(** * Vehicle-management API: a shallow embedding and its verified properties

    The development follows the layout of the repository:
    - [models] : the two tables of [app/models.py];
    - [schemas]: the request and response shapes of [app/schemas.py];
    - the storage engine and the ORM session the code talks to, as a small
      state-and-exception monad;
    - the data-access functions of [app/crud.py];
    - the route handlers of [app/main.py] and the HTTP layer around them;
    - the operator CLI of [manage_users.py].

    Python [str] values are modelled by [string], one [ascii] per character;
    Python [int] values by [Z]. *)

From Stdlib Require Import List String ZArith Lia Bool DecimalString.
Import ListNotations.
Local Open Scope string_scope.
Local Open Scope Z_scope.
Local Open Scope list_scope.

(** ** Tables ([app/models.py]) *)

Module models.

Module Veiculo.
Record t : Type := Build
  { id : Z; marca : string; modelo : string; ano : Z;
    placa : string; status : string }.

(** [veiculo.status = status] on a loaded row. *)
Definition set_status (s : string) (v : t) : t :=
  Build (id v) (marca v) (modelo v) (ano v) (placa v) s.

Definition eq_dec (a b : t) : {a = b} + {a <> b}.
Proof.
  decide equality; try apply string_dec; apply Z.eq_dec.
Defined.
End Veiculo.

Module Usuario.
Record t : Type := Build
  { id : Z; username : string; hashed_password : string }.
End Usuario.

End models.

(** The closed vocabulary of the [status] column, as the code spells it. *)
Definition status_vocabulary : list string := ["CONNECTADO"; "DESCONECTADO"].

(** [v in ["CONNECTADO", "DESCONECTADO"]] *)
Definition status_ok (s : string) : bool :=
  existsb (String.eqb s) status_vocabulary.

(** ** Persistent state

    The database holds the two tables, in insertion order.  The tables exist
    once [Base.metadata.create_all] has run, which the web application does in
    its [lifespan] hook and the CLI never does. *)

Record DB : Type := mkDB
  { tables_created : bool;
    veiculos : list models.Veiculo.t;
    usuarios : list models.Usuario.t }.
(** * TypeDoc converter (src/td/converter/Converter.ts)

  A shallow embedding of the [td.Converter] class: the [convert] pipeline
  with its event dispatches, and the [ts.CompilerHost] callbacks the class
  implements ([getSourceFile], [getDefaultLibFilename],
  [getCurrentDirectory], [getCanonicalFileName], [writeFile]).

  JavaScript values are modelled as follows.
  - strings: [string], one character for each code unit, which is below
    256; [undefined | string] is [option string];
  - a [string[]] object: a location in a heap [gmap loc (list string)],
    so that two references to one array see each other's writes;
  - an object used as a dictionary ([project.reflections]): its own
    properties as a [gmap string _] and the enumerable keys it inherits
    as a [gset string];
  - a call into code outside the class (TypeScript front-end, listeners
    registered by plugins, the system object [ts.sys]): a function on the
    store that returns normally or throws. *)

From Stdlib Require Import ZArith Ascii.
From stdpp Require Import gmap strings list fin_maps sorting.

Local Open Scope Z_scope.
Local Open Scope string_scope.
Local Open Scope list_scope.

(** ** JavaScript strings *)

Module JsString.

(** [String.prototype.toLowerCase] on one code unit. The strings of this
    development are sequences of code units below 256, one per character
    of [string]. On such strings the lower-case mapping of the Unicode
    character database works unit by unit and without context: the
    letters A-Z and the capital letters of Latin-1 (U+00C0 to U+00DE, but
    not the multiplication sign U+00D7) go to the unit 32 above, every
    other unit is left as it is. The code units whose lower case is longer
    or depends on the context (U+0130, the final sigma) are all above
    255: names that hold them are not covered here. *)
Definition lowerCodeUnit (c : ascii) : ascii :=
  let n := N_of_ascii c in
  if (((65 <=? n) && (n <=? 90))
      || ((192 <=? n) && (n <=? 214))
      || ((216 <=? n) && (n <=? 222)))%N
  then ascii_of_N (n + 32) else c.

Fixpoint toLowerCase (s : string) : string :=
  match s with
  | EmptyString => EmptyString
  | String c s' => String (lowerCodeUnit c) (toLowerCase s')
  end.

Definition is_slash (c : ascii) : bool := Ascii.eqb c "/"%char.

(** [s.split('/')]: the pieces between the slashes; never empty, the
    empty string gives one empty piece. *)
Fixpoint split (s : string) : list string :=
  match s with
  | EmptyString => [EmptyString]
  | String c s' =>
      if is_slash c then EmptyString :: split s'
      else match split s' with
           | h :: t => String c h :: t
           | [] => [String c EmptyString]
           end
  end.

(** [parts.join('/')]. *)
Definition join (parts : list string) : string := String.concat "/" parts.

(** Truthiness of a string: every string but the empty one. *)
Definition truthy (s : string) : bool :=
  match s with EmptyString => false | String _ _ => true end.

(** [s.charAt(0) === '/'] *)
Definition startsWithSlash (s : string) : bool :=
  match s with String c _ => is_slash c | EmptyString => false end.

(** [s.substr(-1) === '/'] *)
Fixpoint endsWithSlash (s : string) : bool :=
  match s with
  | EmptyString => false
  | String c EmptyString => is_slash c
  | String _ s' => endsWithSlash s'
  end.

End JsString.

(** ** Node's [path] module, POSIX flavour

  [Converter.getDefaultLibFilename] composes its result with [Path.join].
  The functions below follow lib/path.js of Node. *)

Module Path.

(** The loop of [normalizeArray] runs from the last part to the first and
    counts in [up] the parts still to be dropped for the [..] seen so far.
    The result is the kept parts and the final [up]. *)
Fixpoint normalizeArray_loop (parts : list string) : list string * nat :=
  match parts with
  | [] => ([], 0%nat)
  | p :: rest =>
      let '(kept, up) := normalizeArray_loop rest in
      if String.eqb p "." then (kept, up)
      else if String.eqb p ".." then (kept, S up)
      else match up with
           | S up' => (kept, up')
           | O => (p :: kept, O)
           end
  end.

Definition normalizeArray (parts : list string) (allowAboveRoot : bool)
  : list string :=
  let '(kept, up) := normalizeArray_loop parts in
  if allowAboveRoot then replicate up ".." ++ kept else kept.

Definition isAbsolute (path : string) : bool := JsString.startsWithSlash path.

Definition normalize (path : string) : string :=
  let isAbs := isAbsolute path in
  let trailingSlash := JsString.endsWithSlash path in
  let path1 :=
    JsString.join
      (normalizeArray (filter (fun p => JsString.truthy p = true)
                              (JsString.split path))
                      (negb isAbs)) in
  let path2 :=
    if negb (JsString.truthy path1) && negb isAbs then "." else path1 in
  let path3 :=
    if JsString.truthy path2 && trailingSlash then path2 +:+ "/" else path2 in
  (if isAbs then "/" else "") +:+ path3.

(** [Path.join(p1, ..., pn)]: the non-empty arguments joined by a slash,
    then normalized. *)
Definition join (paths : list string) : string :=
  normalize
    (JsString.join (filter (fun p => JsString.truthy p = true) paths)).



End Path.

(** ** Values exchanged with the TypeScript front-end *)

(** [ts.ScriptTarget]: a number. *)
Definition ScriptTarget : Type := Z.

(** An exception value, with the two properties [getSourceFile] reads:
  [e.number] (absent on most errors) and [e.message]. *)
Record Exn : Type := { number : option Z; message : string }.

Definition TypeError (msg : string) : Exn :=
  {| number := None; message := msg |}.

(** How a call ends: it returns a value or it throws. *)
Inductive Outcome (A : Type) : Type :=
  | Ok (a : A)
  | Throw (e : Exn).
Arguments Ok {A} a.
Arguments Throw {A} e.

Definition is_Ok {A : Type} (o : Outcome A) : Prop :=
  match o with Ok _ => True | Throw _ => False end.

(** [td.SourceFileMode] *)
Inductive SourceFileMode : Type := File | Modules.

(** [td.IOptions]; every member is optional. *)
Record IOptions : Type := {
  name : option string;
  mode : option SourceFileMode;
  externalPattern : option string;
  includeDeclarations : option bool;
  excludeExternals : option bool
}.

(** The members of [ts.CompilerOptions] the converter reads. *)
Record CompilerOptions : Type := {
  target : option ScriptTarget;
  charset : option string
}.

(** [td.IApplication] *)
Record IApplication : Type := {
  options : IOptions;
  compilerOptions : CompilerOptions
}.

(** Heap locations of [string[]] objects. *)
Definition loc : Type := positive.

(** ** The monad of the embedding: state and exceptions

  A computation runs on a world [W], changes it, and returns a value or
  throws; what was written to the world before a [throw] stays written. *)

Section Monad.

Context {W : Type}.

Definition M (A : Type) : Type := W -> Outcome A * W.

Definition ret {A : Type} (a : A) : M A := fun w => (Ok a, w).

Definition bind {A B : Type} (m : M A) (k : A -> M B) : M B :=
  fun w =>
    match m w with
    | (Ok a, w') => k a w'
    | (Throw e, w') => (Throw e, w')
    end.

Definition throw {A : Type} (e : Exn) : M A := fun w => (Throw e, w).

(** [try { m } catch (e) { h e }] *)
Definition tryCatch {A : Type} (m : M A) (h : Exn -> M A) : M A :=
  fun w =>
    match m w with
    | (Ok a, w') => (Ok a, w')
    | (Throw e, w') => h e w'
    end.

(** [list.forEach(body)], and the body of a [for] loop run on each
    element of a list in turn. *)
Fixpoint forEachM {A : Type} (l : list A) (body : A -> M unit) : M unit :=
  match l with
  | [] => ret tt
  | x :: l' => bind (body x) (fun _ => forEachM l' body)
  end.

End Monad.

Arguments M : clear implicits.

Declare Scope conv_scope.
Delimit Scope conv_scope with conv.
Notation "x <- m ;; k" := (bind m (fun x => k))
  (at level 100, m at next level, right associativity) : conv_scope.
Notation "m ;; k" := (bind m (fun _ => k))
  (at level 100, right associativity) : conv_scope.

(** ** The converter *)

Section Model.

Context {Reflection SourceFile Diagnostic Ext : Type}.

(** [ts.TypeChecker] and [ts.Program], reduced to what [convert] asks of
    them. The three accessors of the program and the one of the checker
    are read as fields: a program is taken to answer them, as the
    front-end's own do, and a front-end object whose accessor throws is
    not described here. The same holds of the two constructors [convert]
    calls, [new ProjectReflection] and [new Context]. The calls that run
    code of plugins and of the visitor are the ones that may throw:
    [ts.createProgram], [visit] and the listeners. *)
Record TypeChecker : Type := { checker_getDiagnostics : list Diagnostic }.

Record Program : Type := {
  getSourceFiles : list SourceFile;
  getDiagnostics : list Diagnostic;
  getTypeChecker : TypeChecker
}.

(** An object used as a dictionary: its own properties, and the
    enumerable property names it inherits from its prototype chain. *)
Record JsObject : Type := {
  own : gmap string Reflection;
  inherited : gset string
}.

(** [td.ProjectReflection]: its name and the index of all reflections by
    id. *)
Record ProjectReflection : Type := {
  project_name : option string;
  reflections : JsObject
}.

(** [td.IConverterResult] *)
Record IConverterResult : Type := {
  project : ProjectReflection;
  errors : list Diagnostic
}.

(** The mutable state a conversion runs in. [current_project] is the
    object the local variable [project] of [convert] refers to,
    [currentDirectory] the private field of the converter, and [ext]
    whatever the code outside the class keeps: plugin fields, the file
    system, the process. *)
Record Store : Type := {
  arrays : gmap loc (list string);
  current_project : ProjectReflection;
  currentDirectory : option string;
  ext : Ext
}.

━━━━━━━━━━

What is being asked
Out of the data above, set down the lines from the one with "(** The loop" to the one with "then normalized. *)", both included, exactly as written and with no additions.

Written reply
(** The loop of [normalizeArray] runs from the last part to the first and
    counts in [up] the parts still to be dropped for the [..] seen so far.
    The result is the kept parts and the final [up]. *)
Fixpoint normalizeArray_loop (parts : list string) : list string * nat :=
  match parts with
  | [] => ([], 0%nat)
  | p :: rest =>
      let '(kept, up) := normalizeArray_loop rest in
      if String.eqb p "." then (kept, up)
      else if String.eqb p ".." then (kept, S up)
      else match up with
           | S up' => (kept, up')
           | O => (p :: kept, O)
           end
  end.

Definition normalizeArray (parts : list string) (allowAboveRoot : bool)
  : list string :=
  let '(kept, up) := normalizeArray_loop parts in
  if allowAboveRoot then replicate up ".." ++ kept else kept.

Definition isAbsolute (path : string) : bool := JsString.startsWithSlash path.

Definition normalize (path : string) : string :=
  let isAbs := isAbsolute path in
  let trailingSlash := JsString.endsWithSlash path in
  let path1 :=
    JsString.join
      (normalizeArray (filter (fun p => JsString.truthy p = true)
                              (JsString.split path))
                      (negb isAbs)) in
  let path2 :=
    if negb (JsString.truthy path1) && negb isAbs then "." else path1 in
  let path3 :=
    if JsString.truthy path2 && trailingSlash then path2 +:+ "/" else path2 in
  (if isAbs then "/" else "") +:+ path3.

(** [Path.join(p1, ..., pn)]: the non-empty arguments joined by a slash,
    then normalized. *)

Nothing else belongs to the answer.